Biden Getting Set To Accept Iran’s Status as a ‘Near-Nuclear’ State
This article is from the archive of The New York Sun before the launch of its new website in 2022. The Sun has neither altered nor updated such articles but will seek to correct any errors, mis-categorizations or other problems introduced during transfer.
As Tehran’s diplomats play for time in Vienna, President Biden’s team is settling on a new plan: accept a near-nuclear Iran — and blame President Trump.
Officially, spokesmen for the Islamic Republic claim progress in talks to renew the 2015 Joint Comprehensive Plan of Action, as the administration likes to call the articles of appeasement.
“We sense a retreat, or rather realism, from the Western parties in the Vienna negotiations,” Tehran’s foreign ministry spokesman, Saeed Khatibzadeh, told reporters recently.
Meanwhile, according to an Axios report, National Security Adviser Jacob Sullivan told his Israeli counterpart, Eyal Hulata, that “to deter Iran from increasing uranium enrichment to 90 percent purity” America would consider a renewal of tough global sanctions on the mullah regime.
To do that, a mechanism known as “snapback” would need to be triggered at the United Nations Security Council. America, though, needs a fellow JCPOA member, such as Britain, to demand that sucha reimposition of full global sanctions.
That’s because Security Council members rebuffed President Trump when he tried to trigger snapback, arguing America lost its privilege to employ that measure when it withdrew from the JCPOA in 2018.
Even if snapback succeeds in reimposing global sanctions — a big if, to be sure — would it deter Iran from enriching uranium to 90 percent? And wouldn’t Iran by that time be too far gone? In other words, is it a real threat?

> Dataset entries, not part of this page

Lemma lxor_byte (a b : Z) :
  0 <= a < 256 -> 0 <= b < 256 -> 0 <= Z.lxor a b < 256.
Proof.
  intros Ha Hb. apply byte_of_shiftr.
  - apply Z.lxor_nonneg. lia.
  - rewrite Z.shiftr_lxor, !shiftr_byte by assumption. reflexivity.
Qed.

(** X2: [reverse] goes through the bitwise operations on bytes: the
    reversal of [a | b], [a & b], [a ^ b] is the same operation on the
    reversals of [a] and [b]. *)
Theorem reverse_bitwise (a b : Z) (Ha : 0 <= a < 256) (Hb : 0 <= b < 256) :
  reverse (Z.lor a b) = Z.lor (reverse a) (reverse b) /\
  reverse (Z.land a b) = Z.land (reverse a) (reverse b) /\
  reverse (Z.lxor a b) = Z.lxor (reverse a) (reverse b).
Proof.
  pose proof (lor_byte a b Ha Hb) as Ho.
  pose proof (land_byte a b Ha Hb) as Hn.
  pose proof (lxor_byte a b Ha Hb) as Hx.
  repeat split; apply Z.bits_inj'; intros i Hi.
  - rewrite Z.lor_spec, !reverse_testbit_any, Z.lor_spec by assumption.
    destruct (i <? 8); reflexivity.
  - rewrite Z.land_spec, !reverse_testbit_any, Z.land_spec by assumption.
    destruct (i <? 8); reflexivity.
  - rewrite Z.lxor_spec, !reverse_testbit_any, Z.lxor_spec by assumption.
    destruct (i <? 8); reflexivity.
Qed.

Lemma reverse_bitwise_witness :
  reverse (Z.lor 0x12 0x84) = Z.lor (reverse 0x12) (reverse 0x84).
Proof. apply (reverse_bitwise 0x12 0x84); lia. Defined.



(** X4: the loop of [reverse] makes as many rounds as the position of the
    highest set bit of [in]: started with [cnt = 7], it is left with
    [cnt = 7 - log2 in] (7 for [in = 0], where the loop is not entered). *)
Theorem reverse_loop_rounds (x : Z) (Hx : 0 <= x < 256) :
  snd (reverse_loop (Z.shiftr x 1) x 7) = 7 - Z.log2 x.
Proof.
  apply Z.eqb_eq.
  apply (forall_bytes
           (fun x => snd (reverse_loop (Z.shiftr x 1) x 7) =? 7 - Z.log2 x));
    [| exact Hx].
  vm_compute. reflexivity.
Qed.

Lemma reverse_loop_rounds_witness :
  snd (reverse_loop (Z.shiftr 0x13 1) 0x13 7) = 7 - Z.log2 0x13.
Proof. apply (reverse_loop_rounds 0x13); lia. Defined.

(** ** The three ways [parse_packet] ends *)

Lemma tag_ok_in_range (data : list Z) (j : Z) :
  tag_ok data j = true -> (Z.to_nat j < List.length data)%nat.
Proof.
  unfold tag_ok. intros H. apply nth_error_Some.
  destruct (nth_error data (Z.to_nat j)); [discriminate | discriminate H].
Qed.

(** Either the first [n] tags are right or there is a first wrong one. *)
Lemma tags_search (data : list Z) (n : nat) :
  (forall j, 0 <= j < Z.of_nat n -> tag_ok data j = true) \/
  (exists m, 0 <= m < Z.of_nat n /\ tag_ok data m = false /\
             forall j, 0 <= j < m -> tag_ok data j = true).
Proof.
  induction n as [| n IH].
  - left. intros j Hj. lia.
  - destruct IH as [Hall | (m & Hm & Hbad & Hok)].
    + destruct (tag_ok data (Z.of_nat n)) eqn:Hn.
      * left. intros j Hj.
        destruct (Z.eq_dec j (Z.of_nat n)) as [-> | Hne];
          [exact Hn | apply Hall; lia].
      * right. exists (Z.of_nat n). repeat split; try lia; assumption.
    + right. exists m. repeat split; try lia; assumption.
Qed.

Lemma first_bad_length (data : list Z) (m : Z) :
  first_bad data m -> (Z.to_nat m <= List.length data)%nat.
Proof.
  intros (Hm & _ & Hok).
  destruct (Nat.le_gt_cases (Z.to_nat m) (List.length data)) as [H | H];
    [exact H |].
  assert (Hin : tag_ok data (Z.of_nat (List.length data)) = true)
    by (apply Hok; lia).
  apply tag_ok_in_range in Hin. lia.
Qed.

Lemma parse_packet_overrun (beyond : Z -> Z) (data : list Z) (m : Z) :
  0 <= m < PACKET_LENGTH ->
  Z.to_nat m = List.length data ->
  (forall j, 0 <= j < m -> tag_ok data j = true) ->
  parse_packet beyond data
  = (inr (Overrun m),
     rounds (merge_post data) (Z.to_nat m) 0
       (calloc beyond 1 sizeof_uint8_t)).
Proof.
  unfold PACKET_LENGTH. intros Hm Hlen Hok.
  unfold parse_packet, merge_step, reverse_step, for_upto, bind.
  change (Z.to_nat PACKET_LENGTH) with 14%nat.
  rewrite (merge_from_overrun data m) by (assumption || lia).
  rewrite Z.sub_0_r. reflexivity.
Qed.

Lemma parse_packet_cases (beyond : Z -> Z) (data : list Z) :
  ((forall j, 0 <= j < PACKET_LENGTH -> tag_ok data j = true) /\
   parse_packet beyond data
   = (inl tt,
      rounds reverse_post 14 0
        (rounds (merge_post data) 14 0 (calloc beyond 1 sizeof_uint8_t)))) \/
  (exists m, first_bad data m /\ (Z.to_nat m < List.length data)%nat /\
     parse_packet beyond data
     = (inr RetNull,
        record (Input m)
          (rounds (merge_post data) (Z.to_nat m) 0
             (calloc beyond 1 sizeof_uint8_t)))) \/
  (exists m, first_bad data m /\ Z.to_nat m = List.length data /\
     parse_packet beyond data
     = (inr (Overrun m),
        rounds (merge_post data) (Z.to_nat m) 0
          (calloc beyond 1 sizeof_uint8_t))).
Proof.
  destruct (tags_search data 14) as [Hall | (m & Hm & Hbad & Hok)].
  - left. split; [exact Hall | apply parse_packet_ok, Hall].
  - right.
    assert (Hm' : 0 <= m < PACKET_LENGTH) by (unfold PACKET_LENGTH; lia).
    assert (Hfb : first_bad data m)
      by (split; [exact Hm' | split; assumption]).
    pose proof (first_bad_length data m Hfb) as Hle.
    destruct (Nat.eq_dec (Z.to_nat m) (List.length data)) as [He | Hne].
    + right. exists m. split; [exact Hfb | split; [exact He |]].
      apply parse_packet_overrun; assumption.
    + left. exists m. split; [exact Hfb | split; [lia |]].
      apply parse_packet_mismatch; try assumption; lia.
Qed.

(** X5: [parse_packet] returns a reading exactly when each of the first
    14 bytes of the buffer carries its 1-based position in its high
    nibble; the payload nibbles and the memory around the block play no
    part. *)
Theorem parse_packet_accepts_iff (beyond : Z -> Z) (data : list Z) :
  fst (parse_packet beyond data) = inl tt <->
  (forall j, 0 <= j < PACKET_LENGTH -> tag_ok data j = true).
Proof.
  split.
  - intros Hret.
    destruct (parse_packet_cases beyond data)
      as [[Hall _] | [(m & _ & _ & E) | (m & _ & _ & E)]];
      [exact Hall | |]; rewrite E in Hret; discriminate Hret.
  - intros Hall. rewrite parse_packet_ok by exact Hall. reflexivity.
Qed.

(** X6: the two failures.  NULL is returned exactly when the first wrong
    tag is at an index inside the buffer.  [data[m]] is read past the end
    of the buffer exactly when the buffer has [m < 14] bytes and all their
    tags are right; an empty buffer is read at index 0. *)
Theorem parse_packet_failures (beyond : Z -> Z) (data : list Z) :
  (fst (parse_packet beyond data) = inr RetNull <->
   exists m, first_bad data m /\ (Z.to_nat m < List.length data)%nat) /\
  (forall m, fst (parse_packet beyond data) = inr (Overrun m) <->
     m = Z.of_nat (List.length data) /\ m < PACKET_LENGTH /\
     forall j, 0 <= j < m -> tag_ok data j = true) /\
  fst (parse_packet beyond []) = inr (Overrun 0).
Proof.
  split; [| split; [| reflexivity]].
  - split.
    + intros Hret.
      destruct (parse_packet_cases beyond data)
        as [[_ E] | [(m & Hfb & Hin & E) | (m & _ & _ & E)]].
      * rewrite E in Hret. discriminate Hret.
      * exists m. split; assumption.
      * rewrite E in Hret. discriminate Hret.
    + intros (m & (Hm & Hbad & Hok) & Hin).
      rewrite (parse_packet_mismatch beyond data m Hm Hin Hok Hbad).
      reflexivity.
  - intros m. split.
    + intros Hret.
      destruct (parse_packet_cases beyond data)
        as [[_ E] | [(m' & _ & _ & E) | (m' & (Hm & _ & Hok) & Hlen & E)]];
        rewrite E in Hret; try discriminate Hret.
      injection Hret as <-. split; [lia | split; [lia | exact Hok]].
    + intros (-> & Hm & Hok).
      rewrite (parse_packet_overrun beyond data (Z.of_nat (List.length data)));
        try assumption; [reflexivity | lia | lia].
Qed.

Lemma rounds_log_indep (post : Z -> heap -> heap) (n : nat) :
  (forall i h h', log h = log h' -> log (post i h) = log (post i h')) ->
  forall i h h', log h = log h' ->
                 log (rounds post n i h) = log (rounds post n i h').
Proof.
  intros Hpost. induction n as [| n IH]; intros i h h' E; simpl.
  - exact E.
  - apply IH, Hpost, E.
Qed.

Lemma merge_post_log (data : list Z) (i : Z) (h h' : heap) :
  log h = log h' -> log (merge_post data i h) = log (merge_post data i h').
Proof. intros E. simpl. rewrite E. reflexivity. Qed.

Lemma reverse_post_log (i : Z) (h h' : heap) :
  log h = log h' -> log (reverse_post i h) = log (reverse_post i h').
Proof. intros E. simpl. rewrite E. reflexivity. Qed.

(** X7: whether [parse_packet] returns the reading, NULL, or reads past
    the buffer, and the sequence of reads and writes it makes, depend on
    the input bytes only, not on what the memory around the block holds. *)
Theorem parse_packet_control_flow (beyond beyond' : Z -> Z) (data : list Z) :
  fst (parse_packet beyond data) = fst (parse_packet beyond' data) /\
  log (snd (parse_packet beyond data)) = log (snd (parse_packet beyond' data)).
Proof.
  destruct (parse_packet_cases beyond data)
    as [[Hall E] | [(m & (Hm & Hbad & Hok) & Hin & E)
                   | (m & (Hm & Hbad & Hok) & Hlen & E)]];
    rewrite E.
  - rewrite (parse_packet_ok beyond' data Hall). cbv [fst snd].
    split; [reflexivity |].
    apply rounds_log_indep; [apply reverse_post_log |].
    apply rounds_log_indep; [apply merge_post_log | reflexivity].
  - rewrite (parse_packet_mismatch beyond' data m Hm Hin Hok Hbad).
    cbv [fst snd]. split; [reflexivity |]. unfold record. cbn [log]. f_equal.
    apply rounds_log_indep; [apply merge_post_log | reflexivity].
  - rewrite (parse_packet_overrun beyond' data m Hm Hlen Hok).
    cbv [fst snd]. split; [reflexivity |].
    apply rounds_log_indep; [apply merge_post_log | reflexivity].
Qed.

(** ** What the reading and the memory around it hold *)

Lemma calloc_outside (beyond : Z -> Z) (off : Z) :
  off < 0 \/ 1 <= off ->
  mem (calloc beyond 1 sizeof_uint8_t) off = u8 (beyond off).
Proof.
  intros Hoff. unfold calloc, sizeof_uint8_t. cbn [mem]. change (1 * 1) with 1.
  destruct (Z.leb_spec 0 off); destruct (Z.ltb_spec off 1);
    cbn [andb]; try reflexivity; lia.
Qed.

(** X8: the reading of an accepted buffer, whatever the memory after the
    one allocated byte holds.  Byte 0 is the bit-reversal of the merged
    byte 0; byte [k], for [k] from 1 to 6, is the bit-reversal of the
    merged byte [k] or-ed with the byte that was at offset [k]. *)
Theorem parse_packet_reading_any (beyond : Z -> Z) (data : list Z)
  (Hok : forall j, 0 <= j < PACKET_LENGTH -> tag_ok data j = true) :
  mem (snd (parse_packet beyond data)) 0 = reverse (merged data 0) /\
  forall k, 1 <= k < DATA_LENGTH ->
    mem (snd (parse_packet beyond data)) k
    = reverse (Z.lor (u8 (beyond k)) (merged data k)).
Proof.
  split.
  - rewrite parse_packet_data by (assumption || (unfold DATA_LENGTH; lia)).
    change (mem (calloc beyond 1 sizeof_uint8_t) 0) with 0.
    rewrite Z.lor_0_l. reflexivity.
  - intros k Hk.
    rewrite parse_packet_data by (assumption || (unfold DATA_LENGTH in *; lia)).
    rewrite calloc_outside by lia. reflexivity.
Qed.

Lemma main_packet_tags :
  forall j, 0 <= j < PACKET_LENGTH -> tag_ok main_packet j = true.
Proof.
  unfold PACKET_LENGTH. intros j Hj.
  assert (Hc : j = 0 \/ j = 1 \/ j = 2 \/ j = 3 \/ j = 4 \/ j = 5 \/ j = 6
               \/ j = 7 \/ j = 8 \/ j = 9 \/ j = 10 \/ j = 11 \/ j = 12
               \/ j = 13) by lia.
  repeat destruct Hc as [-> | Hc]; try subst j; reflexivity.
Qed.

Lemma parse_packet_reading_any_witness :
  mem (snd (parse_packet all_ff main_packet)) 0
  = reverse (merged main_packet 0).
Proof.
  exact (proj1 (parse_packet_reading_any all_ff main_packet main_packet_tags)).
Defined.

Since President Biden vowed to re-enter the JCPOA, arguing that it is the best way for blocking Iran’s path to a bomb, Tehran has amped-up enrichment levels. At first, last January, it started enriching up to 20 percent.
That itself was in violation of the JCPOA. Shortly after, using new machines, it has stockpiled at least 55 pounds of uranium enriched to 60 percent — getting ever closer to becoming a nuclear power.
The Institute for Science and International Security reports that Iran can have enough weapon-grade uranium for a nuclear weapon in as little as three weeks. It could detonate a nuclear explosive underground in as little as six months.
While enriching uranium at even the 60 percent level has no civilian use, CIA director WIlliam Burns said recently that the agency “doesn’t see any evidence that Iran’s supreme leader has made a decision to move to weaponize.”
Messers. Burns and Sullivan are considered the hawkish members of the Biden administration, at least in comparison with Robert Malley, the aide who is the top appeaser and who leads the Vienna talks.
Even the administration’s relative hawks are warming to the idea of at least allowing Iran to make the decision when to go kaboom. The idea is that Mr. Biden would be able to crow his policies “slowed” Iran, in contrast with Mr. Trump’s decision to replace the JCPOA with “maximum pressure.”
As Behnam Ben Taleblu, Iran watcher at the Washington-based Foundation for the Defense of Democracies, says, the Biden administration is settling on a Plan B on Iran.
“Rather than a plan about merging diplomatic, economic, military, and intelligence options to counter Tehran’s threats,” he says, “there appears to be increasingly rhetorical comfort with merely blaming the Trump administration for the current impasse.”
FDD’s chief executive, Mark Dubowitz, writes in the Wall Street Journal that Mr. Biden “will soon face the fateful choice between allowing the clerical regime to become a nuclear-weapons power and using military force to stop it.”
Mideast leaders from Israel to the Gulf fear that rather than making such a choice, Mr. Biden would kick the can down the road. If so, Tehran as a threshold state would feel much freer to attack them with proxies and its own military.
In recent days Hamas and other Iran-backed groups escalated attacks from Gaza, including rockets that landed at sea across from the Tel Aviv beach. Saudi Arabia is often bombarded by rockets and drones from Yemen, launched by the Iran-backed Houthi militia.
And even as Washington struggled to appease Iranian diplomats in Vienna this week, its Iraqi-backed militias attacked American bases in Iraq with rockets and armed drones.
As the Islamic Republic marks the anniversary of the assassination of its chief terror-exporter, Qasem Soleimani, Supreme Leader Khamenei is threatening to assassinate Mr. Trump and his erstwhile state secretary, Mike Pompeo.
With a new administration in Tehran more eager to assert military power than negotiate the removal of sanctions, such aggression is bound to increase. It will be worse if Iran becomes a threshold nuclear state.
If it can detonate a bomb with a mere flip of the switch, a decision to use economic, diplomatic, or military means to deter Iranian aggression will become increasingly complicated.
Tehran senses that for Mr. Biden, internal political calculations are more important than ending its nuclear ambitions. So far Iranian virtuoso diplomats have played appeasing America’s envoys in Vienna like Chico Marx’s dancing fingers on the piano keys.